Many visitors intent on ski-mountaineering in Schweizerland arrive in April and May, while rock climbers are better served by the more stable weather patterns of June, July, and August, when the temperature is 40-50°F. In early summer the night is the gentle alpenglow of a 24-hour day, but by late August the six-hour nights are dark enough to prohibit climbing, and it is rather colder.

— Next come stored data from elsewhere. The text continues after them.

(** * WebSocket transport core of the OpAMP client

    A shallow embedding of [client/wsclient.go] (the connection supervisor)
    and of the receiver loop of [internal.WSReceiver], together with the
    properties the specification states about them.

    Conventions.
    - Go [int] and [time.Duration] values are [Z].
    - A Go map is [option (gmap K V)]: [None] is the nil map, on which a
      read finds nothing and an assignment panics.
    - A method that mutates the client and calls user callbacks or the
      logger is a computation in the monad [M]: it threads the [wsClient]
      and accumulates the list of observable events, in program order.
    - What the environment decides (the outcome of a dial, which case of a
      [select] is ready, the value returned by [NextBackOff]) is an input
      of the embedded function. *)

From stdpp Require Import gmap strings list.
From Stdlib Require Import ZArith Lia.

Open Scope Z_scope.

(* ===================================================================== *)
(** * Data model *)
(* ===================================================================== *)

(** [url.URL], restricted to the parts the client inspects or prints. *)
Record URL := mkURL { Scheme : string; Host : string; Path : string }.

Definition URL_String (u : URL) : string :=
  (Scheme u +:+ "://" +:+ Host u +:+ Path u)%string.

Definition set_Scheme (s : string) (u : URL) : URL :=
  {| Scheme := s; Host := Host u; Path := Path u |}.

(** Go [error] values that the client produces or tells apart. *)
Inductive error :=
| ErrorString (msg : string)                 (* errors.New / opaque failure *)
| ContextCanceled                            (* context.Canceled *)
| UrlError (Op URL_ : string) (Err : error)  (* *url.Error *)
| CloseError (Code : Z) (Text : string)      (* *websocket.CloseError *)
| WrapError (msg : string) (Err : error).    (* fmt.Errorf with %w *)

(** [errors.Is(err, context.Canceled)]: follows the [Unwrap] chain. *)
Fixpoint errors_Is_Canceled (err : error) : bool :=
  match err with
  | ContextCanceled => true
  | UrlError _ _ e => errors_Is_Canceled e
  | WrapError _ e => errors_Is_Canceled e
  | _ => false
  end.

Definition CloseNormalClosure : Z := 1000.

(** [websocket.IsCloseError(err, codes...)]: a type assertion on the error
    itself (no unwrapping), then a search of the code. *)
Definition IsCloseError (err : error) (codes : list Z) : bool :=
  match err with
  | CloseError code _ => existsb (Z.eqb code) codes
  | _ => false
  end.

(** [sharedinternal.OptionalDuration]. *)
Record OptionalDuration := mkOptionalDuration { Duration : Z; Defined : bool }.

Definition NoDuration : OptionalDuration := {| Duration := 0; Defined := false |}.

(** [http.Request]: the URL and the rest of the request, which [Clone]
    copies. *)
Record Request := mkRequest { ReqURL : URL; ReqMethod : string }.

Definition Request_Clone (r : Request) : Request := r.

Definition set_ReqURL (u : URL) (r : Request) : Request :=
  {| ReqURL := u; ReqMethod := ReqMethod r |}.

(** [http.Response], as seen by the client: the status, the request that
    produced it, the result of [resp.Location()] and the result of
    [sharedinternal.ExtractRetryAfterHeader(resp)]. *)
Record Response := mkResponse {
  StatusCode : Z;
  Status : string;
  RespRequest : Request;
  Location : URL + error;
  RetryAfterHeader : OptionalDuration;
}.

Definition ExtractRetryAfterHeader (resp : Response) : OptionalDuration :=
  RetryAfterHeader resp.

Inductive Logger := NopLogger | UserLogger (name : string).

(** Arguments of a formatted log call. *)
Inductive arg :=
| ArgInt (n : Z)
| ArgStr (s : string)
| ArgErr (e : error)
| ArgURL (u : URL).

(** [types.InstanceUid]: an opaque comparable key. *)
Definition InstanceUid := string.

(** [internal.WSSender]: one per agent, created by [internal.NewSender]. *)
Record WSSender := mkWSSender { senderLogger : Logger }.

Definition NewSender (logger : Logger) : WSSender := {| senderLogger := logger |}.

(** [websocket.Conn], identified by the dial that produced it. *)
Record Conn := mkConn { connId : Z }.

(** The callbacks of [types.Callbacks] that the supervisor consumes.
    [CheckRedirect] is optional (a nil func field); it returns an error to
    reject the redirect. [OnRestartRequested] returns the error of the
    user's handler. *)
Record Callbacks := mkCallbacks {
  CheckRedirect : option (Request -> list Request -> list Response -> option error);
  OnRestartRequested : option error;
}.

(** [types.Agent], restricted to what [PrepareStart] reads. *)
Record Agent := mkAgent { AgentInstanceUid : InstanceUid; AgentDescription : string }.

(** Per-agent record held by the common client ([c.common.Agents]). *)
Record AgentState := mkAgentState { Sender : option WSSender; Description : string; Healthy : bool }.

(** [internal.ClientCommon], restricted to the fields the WebSocket client
    reads. *)
Record ClientCommon := mkClientCommon {
  CLogger : Logger;
  CCallbacks : Callbacks;
  Agents : option (gmap InstanceUid AgentState);
}.

(** [types.StartSettings], restricted to what the embedded code reads.
    [SAgents] is a slice of pointers: [None] is a nil entry. *)
Record StartSettings := mkStartSettings {
  OpAMPServerURL : string;
  SAgents : list (option Agent);
}.

(** [wsClient]. [url] is a pointer in the source, set by [Start] before any
    connection attempt runs; the empty URL stands for the pointer before
    that. *)
Record wsClient := mkWsClient {
  common : ClientCommon;
  url : URL;
  conn : option Conn;
  senders : option (gmap InstanceUid WSSender);
  lastInternalErr : option error;
  connShutdownTimeout : Z;
  responseChain : list Response;
}.

Definition set_url (u : URL) (c : wsClient) : wsClient :=
  {| common := common c; url := u; conn := conn c; senders := senders c;
     lastInternalErr := lastInternalErr c;
     connShutdownTimeout := connShutdownTimeout c;
     responseChain := responseChain c |}.

Definition set_conn (k : option Conn) (c : wsClient) : wsClient :=
  {| common := common c; url := url c; conn := k; senders := senders c;
     lastInternalErr := lastInternalErr c;
     connShutdownTimeout := connShutdownTimeout c;
     responseChain := responseChain c |}.

Definition set_senders (m : option (gmap InstanceUid WSSender)) (c : wsClient) : wsClient :=
  {| common := common c; url := url c; conn := conn c; senders := m;
     lastInternalErr := lastInternalErr c;
     connShutdownTimeout := connShutdownTimeout c;
     responseChain := responseChain c |}.

Definition set_common (cc : ClientCommon) (c : wsClient) : wsClient :=
  {| common := cc; url := url c; conn := conn c; senders := senders c;
     lastInternalErr := lastInternalErr c;
     connShutdownTimeout := connShutdownTimeout c;
     responseChain := responseChain c |}.

Definition set_lastInternalErr (e : option error) (c : wsClient) : wsClient :=
  {| common := common c; url := url c; conn := conn c; senders := senders c;
     lastInternalErr := e;
     connShutdownTimeout := connShutdownTimeout c;
     responseChain := responseChain c |}.

Definition set_responseChain (l : list Response) (c : wsClient) : wsClient :=
  {| common := common c; url := url c; conn := conn c; senders := senders c;
     lastInternalErr := lastInternalErr c;
     connShutdownTimeout := connShutdownTimeout c;
     responseChain := l |}.

(** [protobufs.ServerToAgent], restricted to the flags bit-set; the other
    payload fields are opaque to this development. *)
Record ServerToAgent := mkServerToAgent { Flags : Z; Payload : string }.

(** Observable events of a goroutine, in program order: calls of user
    callbacks and of the logger, and operations on timers, contexts,
    channels and the connection. *)
Inductive event :=
| Dial (urlStr : string)
| OnConnect
| OnConnectFailed (err : error)
| CheckRedirectCall (req : Request) (via : list Request) (resps : list Response)
| Errorf (format : string) (args : list arg)
| Debugf (format : string) (args : list arg)
| NewTimer (d : Z)
| TimerStop
(* received-message processor *)
| OnRestartRequestedCall
| DispatchPayload (payload : string)
(* receiver loop *)
| CloseReceiverStopped               (* close(r.stopped) *)
(* cycle runner *)
| PrepareFirstMessageCall
| SenderStart (id : InstanceUid) (k : option Conn)
| ReceiverStart (id : InstanceUid) (k : option Conn)
| GoCoordinator (id : InstanceUid)   (* go func() { ... }() *)
| StopSender                         (* stopSender() *)
| StopReceiver                       (* stopReceiver() *)
| ConnClose (k : option Conn).       (* c.conn.Close() *)

(* ===================================================================== *)
(** * The client monad: state passing plus an event log *)
(* ===================================================================== *)

Definition M (A : Type) : Type := wsClient -> A * wsClient * list event.

Definition ret {A} (a : A) : M A := fun c => (a, c, []).

Definition bind {A B} (m : M A) (f : A -> M B) : M B :=
  fun c =>
    let '(a, c1, t1) := m c in
    let '(b, c2, t2) := f a c1 in
    (b, c2, t1 ++ t2).

Definition emit (e : event) : M unit := fun c => (tt, c, [e]).

Definition get : M wsClient := fun c => (c, c, []).

Definition modify (f : wsClient -> wsClient) : M unit := fun c => (tt, f c, []).

Definition when (b : bool) (m : M unit) : M unit := if b then m else ret tt.

Notation "x <~ m ;; k" := (bind m (fun x => k))
  (at level 100, m at next level, right associativity).
Notation "m ;;; k" := (bind m (fun _ => k))
  (at level 100, right associativity).

Definition result_of {A} (r : A * wsClient * list event) : A := fst (fst r).
Definition state_of {A} (r : A * wsClient * list event) : wsClient := snd (fst r).
Definition trace_of {A} (r : A * wsClient * list event) : list event := snd r.

(* ===================================================================== *)
(** * Redirects and a single connection attempt *)
(* ===================================================================== *)

Definition viaReq (resps : list Response) : list Request :=
  map RespRequest resps.

(** The scheme rewrite at the end of [handleRedirect]. *)
Definition rewriteScheme (redirect : URL) : URL :=
  if String.eqb (Scheme redirect) "http" then set_Scheme "ws" redirect
  else if String.eqb (Scheme redirect) "https" then set_Scheme "wss" redirect
  else redirect.

(** [handleRedirect]; the result is the returned error ([None] is nil). *)
Definition handleRedirect (resp : Response) : M (option error) :=
  modify (fun c => set_responseChain (responseChain c ++ [resp]) c) ;;;
  match Location resp with
  | inr err =>
      emit (Errorf "%d redirect, but no valid location: %s"
                   [ArgInt (StatusCode resp); ArgErr err]) ;;;
      ret (Some err)
  | inl redirect =>
      let nextRequest := set_ReqURL redirect (Request_Clone (RespRequest resp)) in
      c <~ get ;;
      rejected <~
        match CheckRedirect (CCallbacks (common c)) with
        | Some check =>
            emit (CheckRedirectCall nextRequest (viaReq (responseChain c))
                                    (responseChain c)) ;;;
            ret (check nextRequest (viaReq (responseChain c)) (responseChain c))
        | None => ret None
        end ;;
      match rejected with
      | Some err =>
          ret (Some (UrlError "Get" (URL_String (ReqURL nextRequest)) err))
      | None =>
          let redirect := rewriteScheme redirect in
          emit (Debugf "%d redirect to %s"
                       [ArgInt (StatusCode resp); ArgURL redirect]) ;;;
          modify (set_url redirect) ;;;
          ret None
      end
  end.

(** What one call of [c.dialer.DialContext] returns. *)
Inductive dial_outcome :=
| DialOk (k : Conn)
| DialFail (err : error) (resp : option Response).

(** The environment of one connection attempt: the dial outcome and the
    value of [c.common.IsStopping()] at each of its two reads (after the
    dial, and in the deferred function). *)
Record attempt := mkAttempt {
  dial : dial_outcome;
  stoppingAfterDial : bool;
  stoppingAtDefer : bool;
}.

Definition is3xx (status : Z) : bool := (300 <=? status) && (status <? 400).

(** Body of [tryConnectOnce] up to its [return]: the named results
    [retryAfter] and [err], and the local [redirecting]. *)
Definition tryConnectOnce_body (a : attempt)
  : M (OptionalDuration * option error * bool) :=
  c <~ get ;;
  emit (Dial (URL_String (url c))) ;;;
  match dial a with
  | DialFail err resp =>
      when (negb (stoppingAfterDial a)) (emit (OnConnectFailed err)) ;;;
      match resp with
      | Some resp =>
          let duration := ExtractRetryAfterHeader resp in
          if is3xx (StatusCode resp) then
            herr <~ handleRedirect resp ;;
            match herr with
            | Some herr => ret (duration, Some herr, true)
            | None => ret (duration, Some err, true)
            end
          else
            emit (Errorf "Server responded with status=%v" [ArgStr (Status resp)]) ;;;
            ret (duration, Some err, false)
      | None => ret (NoDuration, Some err, false)
      end
  | DialOk k =>
      modify (set_conn (Some k)) ;;;
      emit OnConnect ;;;
      ret (NoDuration, None, false)
  end.

(** The deferred function of [tryConnectOnce]. *)
Definition tryConnectOnce_deferred (a : attempt) (err : option error)
  (redirecting : bool) : M unit :=
  match err with
  | Some err =>
      if negb redirecting then
        modify (set_responseChain []) ;;;
        when (negb (stoppingAtDefer a)) (emit (OnConnectFailed err))
      else ret tt
  | None => ret tt
  end.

Once at Tasiilaq, the easiest way to get around is by motorboat. Dines Mikaelsen, the mayor's son, operates Mikaelsen Tours, and he gave us a lift to the head of the Tasiilaq Fjord, 60 miles to the north. Hotel Red House also organizes boat drop-offs and hosts a campground, where visitors can stay while organizing supplies. Many steep granite walls line the fjord and tempted us to change our plans. Beware these sirens' call. From the drop-off point we hiked eight miles northeast to establish base camp in the flat expanse between the chossy peaks that line the valley. A few sound pieces of rock poke out of the surrounding glaciers: the peaks of the Fox Jaw Cirque and the massive walls of Trillingerne and Storebror.

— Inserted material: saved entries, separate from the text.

Lemma failure_keeps_directory_witness :
  let W := ready_world (Ok (Some my_list)) (Ok 0) (Ok "no") in
  let r := download_audio W playlist_url "downloads" false ∅ in
  "downloads" ∈ fs_after r
  /\ ∅ ⊆ fs_after r
  /\ (In (EvPrint cancel_line) (events r)
      \/ exists e, In (EvPrint (error_line e)) (events r)).
Proof.
  intros W.
  apply (failure_keeps_directory W playlist_url "downloads" false ∅).
  - reflexivity.
  - vm_compute. reflexivity.
Defined.

End Runs.

(** ** Further properties of [check_ffmpeg] and [main] *)

Section EntryPoint.



Lemma accepted_url_test (url : string) :
  accepted_url url ->
  negb (str_in "youtube.com" url) && negb (str_in "youtu.be" url) = false.
Proof.
  intros [H|H]; apply str_in_occurs in H; rewrite H;
    [reflexivity | apply andb_false_r].
Qed.

(** [main] on an accepted URL, in terms of the run of [download_audio]. *)
Lemma main_accepted (W : World) (args : Namespace) (fs : gset string) :
  accepted_url (args_url args) ->
  let d := download_audio W (args_url args) (args_output args)
             (args_no_confirm args) fs in
  main W args fs
  = mk_run (match result_of d with
            | Ret true => Ret tt
            | Ret false => Exit 1
            | Raise e => Raise e
            | Exit c => Exit c
            end)
           (fs_after d)
           (header_of args ++ events d ++ banner_of (result_of d)).
Proof.
  intros Hurl d. subst d. unfold main.
  rewrite (accepted_url_test _ Hurl).
  cbv beta iota zeta delta [bind print emit sys_exit header_of].
  destruct (download_audio W (args_url args) (args_output args)
              (args_no_confirm args) fs) as [[[]|e|c] fs' evs];
    cbv beta iota zeta delta [result_of fs_after events banner_of];
    cbn [app]; rewrite ?app_nil_r; reflexivity.
Qed.

(** X2. On an accepted URL [main] wraps [download_audio]: it prints the
    three header lines, runs [download_audio] with the URL, the output
    directory and the [--no-confirm] flag, and prints one banner after it.
    It leaves the file system as [download_audio] left it; [True] gives a
    normal return, [False] gives [sys.exit(1)], and an exception that
    leaves [download_audio] leaves [main] too, with no banner. *)
Theorem main_wraps_download_audio (W : World) (args : Namespace)
    (fs : gset string) :
  accepted_url (args_url args) ->
  let d := download_audio W (args_url args) (args_output args)
             (args_no_confirm args) fs in
  let r := main W args fs in
  fs_after r = fs_after d
  /\ events r = (header_of args ++ events d ++ banner_of (result_of d))%list
  /\ (result_of d = Ret true -> result_of r = Ret tt)
  /\ (result_of d = Ret false -> result_of r = Exit 1)
  /\ (forall e, result_of d = Raise e ->
      result_of r = Raise e /\ banner_of (result_of d) = []).
Proof.
  intros Hurl d r. subst r. rewrite (main_accepted W args fs Hurl).
  fold d. cbn [result_of fs_after events].
  split; [reflexivity | split; [reflexivity | split; [| split]]].
  - intros H. rewrite H. reflexivity.
  - intros H. rewrite H. reflexivity.
  - intros e H. rewrite H. split; reflexivity.
Qed.


(** X4. [main] turns a URL away exactly when it contains neither
    "youtube.com" nor "youtu.be": with either substring anywhere in it, the
    run starts with the header and goes on to [download_audio]. *)
Theorem url_rejected_iff (W : World) (args : Namespace) (fs : gset string) :
  main W args fs
    = mk_run (Exit 1) fs [EvPrint "Error: Please provide a valid YouTube URL"]
  <-> ~ accepted_url (args_url args).
Proof.
  split.
  - intros Hrun Hurl. rewrite (main_accepted W args fs Hurl) in Hrun.
    injection Hrun as _ _ Hevs. unfold header_of in Hevs.
    cbn [app] in Hevs. discriminate Hevs.
  - intros Hno. unfold main.
    rewrite (str_in_absent "youtube.com"), (str_in_absent "youtu.be");
      [reflexivity | |]; intros H; apply Hno; [right | left]; exact H.
Qed.

(** X15. With an accepted URL and a missing tool the program prints the
    header, the installation help and the failure banner, and exits with
    status 1: it calls no collaborator and leaves the file system
    untouched. *)
Theorem main_without_ffmpeg (W : World) (args : Namespace) (fs : gset string) :
  accepted_url (args_url args) ->
  result_of (check_ffmpeg W fs) = Ret false ->
  let r := main W args fs in
  result_of r = Exit 1
  /\ fs_after r = fs
  /\ calls (events r) = []
  /\ last (printed (events r)) = Some (nl +:+ "❌ Download failed!").
Proof.
  intros Hurl Hcheck r. subst r. rewrite (main_accepted W args fs Hurl).
  revert Hcheck. unfold download_audio, check_ffmpeg.
  destruct (truthy (shutil_which W "ffmpeg"));
    destruct (truthy (shutil_which W "ffprobe"));
    cbv beta iota zeta delta
      [negb orb bind ret print emit result_of fs_after events];
    intros Hcheck; try discriminate Hcheck.
  all: cbv beta iota zeta delta [header_of banner_of];
    split; [reflexivity | split; [reflexivity | split; reflexivity]].
Qed.

Lemma main_wraps_download_audio_witness :
  let W := ready_world (Ok (Some song)) (Ok 0) (Ok "") in
  let args := mk_args video_url "downloads" false in
  let d := download_audio W video_url "downloads" false ∅ in
  let r := main W args ∅ in
  fs_after r = fs_after d
  /\ events r = (header_of args ++ events d ++ banner_of (result_of d))%list
  /\ (result_of d = Ret true -> result_of r = Ret tt)
  /\ (result_of d = Ret false -> result_of r = Exit 1)
  /\ (forall e, result_of d = Raise e ->
      result_of r = Raise e /\ banner_of (result_of d) = []).
Proof.
  intros W args.
  apply (main_wraps_download_audio W args ∅).
  right. apply str_in_occurs. vm_compute. reflexivity.
Defined.

Lemma main_without_ffmpeg_witness :
  let W := sample_world false None (Ok (Some song)) (Ok 0) (Ok "y") in
  let r := main W (mk_args playlist_url "downloads" true) ∅ in
  result_of r = Exit 1
  /\ fs_after r = ∅
  /\ calls (events r) = []
  /\ last (printed (events r)) = Some (nl +:+ "❌ Download failed!").
Proof.
  intros W.
  apply (main_without_ffmpeg W (mk_args playlist_url "downloads" true) ∅).
  - left. apply str_in_occurs. vm_compute. reflexivity.
  - reflexivity.
Defined.

End EntryPoint.

(** ** Further properties of [download_audio] *)

Section Orchestrator.

Ltac absent H := exfalso; revert H; clear; not_in_events.

(** X5. With [skip_confirmation] set, [input] is never called: no probe
    result, and no failure, makes the call wait for the terminal. *)
Theorem skip_confirmation_never_prompts (W : World) (url output_dir : string)
    (fs : gset string) :
  forall prompt,
    ~ In (EvInput prompt) (events (download_audio W url output_dir true fs)).
Proof. intros prompt. exec; not_in_events. Qed.

(** X6. [ydl.download] is called exactly when the probe of the call
    returned a descriptor and either the target is a single item, or
    [skip_confirmation] is set, or the user answered yes.  In particular a
    probe that raised or returned [None], a prompt that raised, and a
    declined prompt all end without a download. *)
Theorem download_is_called_iff (W : World) (url output_dir : string)
    (skip : bool) (fs : gset string) :
  In (EvDownload [url]) (events (download_audio W url output_dir skip fs))
  <-> exists info,
        probed W url output_dir skip fs info /\ go_ahead W skip info.
Proof.
  unfold probed, go_ahead, affirmative.
  exec; (split; [intros Hcall | intros [info [[Hev Hprobe] Hgo]]]).
  all: try (absent Hcall).
  all: try (absent Hev).
  all: try discriminate Hprobe.
  all: try solve [in_events].
  all: try (eexists; split; [split; [solve [in_events] | reflexivity] |];
            first [ left; assumption
                  | right; left; reflexivity
                  | right; right; eexists; split; [reflexivity | assumption] ]).
  all: exfalso; simplify_eq;
    destruct Hgo as [Hgo | [Hgo | [response [Hanswer Hgo]]]];
    simplify_eq; congruence.
Qed.

(** X7. [download_audio] returns [True] exactly when [ydl.download] was
    called and returned, whatever it returned: its return code is not looked
    at.  The last line printed is then the completion line with the
    absolute path of the output directory. *)
Theorem success_iff_download_returned (W : World) (url output_dir : string)
    (skip : bool) (fs : gset string) :
  let r := download_audio W url output_dir skip fs in
  (result_of r = Ret true <->
   In (EvDownload [url]) (events r)
   /\ exists code, snd (ydl_download W (ydl_opts output_dir) [url]) = Ok code)
  /\ (result_of r = Ret true ->
      last (printed (events r))
      = Some (nl +:+ "✅ Download completed! Files saved to: "
                 +:+ os_path_abspath W output_dir)).
Proof.
  intros r. subst r.
  exec; cbn [snd];
    (split; [split; [intros Hres | intros [Hcall [code Hcode]]] |]).
  all: try discriminate Hres.
  all: try (absent Hcall).
  all: try discriminate Hcode.
  all: try (split; [solve [in_events] | eexists; reflexivity]).
  all: try reflexivity.
  all: intros Hres; first [discriminate Hres | reflexivity].
Qed.

(** X8. The calls a run makes to its collaborators are a subsequence of
    [os.makedirs(output_dir)], [YoutubeDL(ydl_opts)], [extract_info(url,
    download=False)], [input(prompt)], [download([url])], end of the session:
    each is made at most once (nothing is retried), with these arguments,
    and in this order. *)
Theorem calls_follow_the_script (W : World) (url output_dir : string)
    (skip : bool) (fs : gset string) :
  sublist (calls (events (download_audio W url output_dir skip fs)))
          (script_calls url output_dir).
Proof.
  unfold script_calls.
  exec; cbn [calls List.filter is_print negb];
    repeat first [ apply sublist_nil | apply sublist_skip | apply sublist_cons ].
Qed.

(** X9. The session is left exactly when it was entered: the end of the
    [with] block is reached on success, on a declined prompt and on every
    exception raised inside the block, and it is not reached when the
    constructor itself raised or the call ended before it. *)
Theorem session_closed_iff_opened (W : World) (url output_dir : string)
    (skip : bool) (fs : gset string) :
  let r := download_audio W url output_dir skip fs in
  In EvClose (events r)
  <-> In (EvSession (ydl_opts output_dir)) (events r)
      /\ ydl_open W (ydl_opts output_dir) = None.
Proof.
  intros r. subst r.
  exec; (split; [intros Hclose | intros [Hopen Hok]]).
  all: try (absent Hclose).
  all: try (absent Hopen).
  all: try discriminate Hok.
  all: try solve [in_events].
  all: split; [solve [in_events] | reflexivity].
Qed.

(** X10. A call removes nothing from the file system, and what it adds is
    at most the output directory, the intermediate directories made with
    it, and the files written by [ydl.download].  A call that made neither
    an [os.makedirs] nor a download leaves the file system as it was. *)
Theorem file_system_frame (W : World) (url output_dir : string)
    (skip : bool) (fs : gset string) :
  let r := download_audio W url output_dir skip fs in
  fs ⊆ fs_after r
  /\ fs_after r ⊆ fs ∪ {[output_dir]} ∪ os_makedirs_parents W output_dir
                  ∪ fst (ydl_download W (ydl_opts output_dir) [url])
  /\ (~ In (EvMakedirs output_dir) (events r) ->
      ~ In (EvDownload [url]) (events r) -> fs_after r = fs).
Proof.
  intros r. subst r.
  exec; cbn [fst]; (split; [clear; set_unfold; intros path; tauto
            | split; [clear; set_unfold; intros path; tauto |]]).
  all: intros Hmk Hdl; first [ reflexivity
                             | exfalso; apply Hmk; solve [in_events]
                             | exfalso; apply Hdl; solve [in_events] ].
Qed.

History of climbing in the Fox Jaw Cirque: In 1998 Dave Briggs and Mike Libecki opened up climbing on these spires, which they named after the pesky arctic fox that stole their food and because the spires looked like a row of teeth. During this expedition, Briggs and Libecki established the 465m route Lovin' All the Right Places (IV 5.10 A2+) on the Molar. Libecki returned alone in 2001 to establish the 550m Tears in Paradise (V 5.11 Al) on the Incisor. During the same summer another team, Katy Holm, Andrea Kortello, Karen McNeill, and Dave Thomson, arrived in style. Approaching by sailboat, they established two new routes on the Trillingerne Peaks and attempted the Left Rabbit Ear in the Fox Jaw. Meanwhile, the previous year, a Swiss party had climbed Cavity Ridge to the right of the Incisor, while Matthias Leitner and Wolfgang Schöls (Austria), on their way out to the fjord from the Tupalik Group, put up a direct route on the 350m south face of the Milk Tooth (Baby Molar): Gute Zeiten, Schlechte Zeiten (5.8). An American-Canadian team arrived in 2007; as reported above, this rock-star team made six first ascents in the Cirque and surrounding region during their month-long reign in the valley.

These ascents were on the Fox Jaw spires. For years many climbers have sought adventure on ski throughout the Schweizerland Mountains, and have found refuge in the Tasiilaq Mountain Hut, a fine structure built by Hans Christian Florian-Sorenson, a Danish physician and climber resident in Tasiilaq.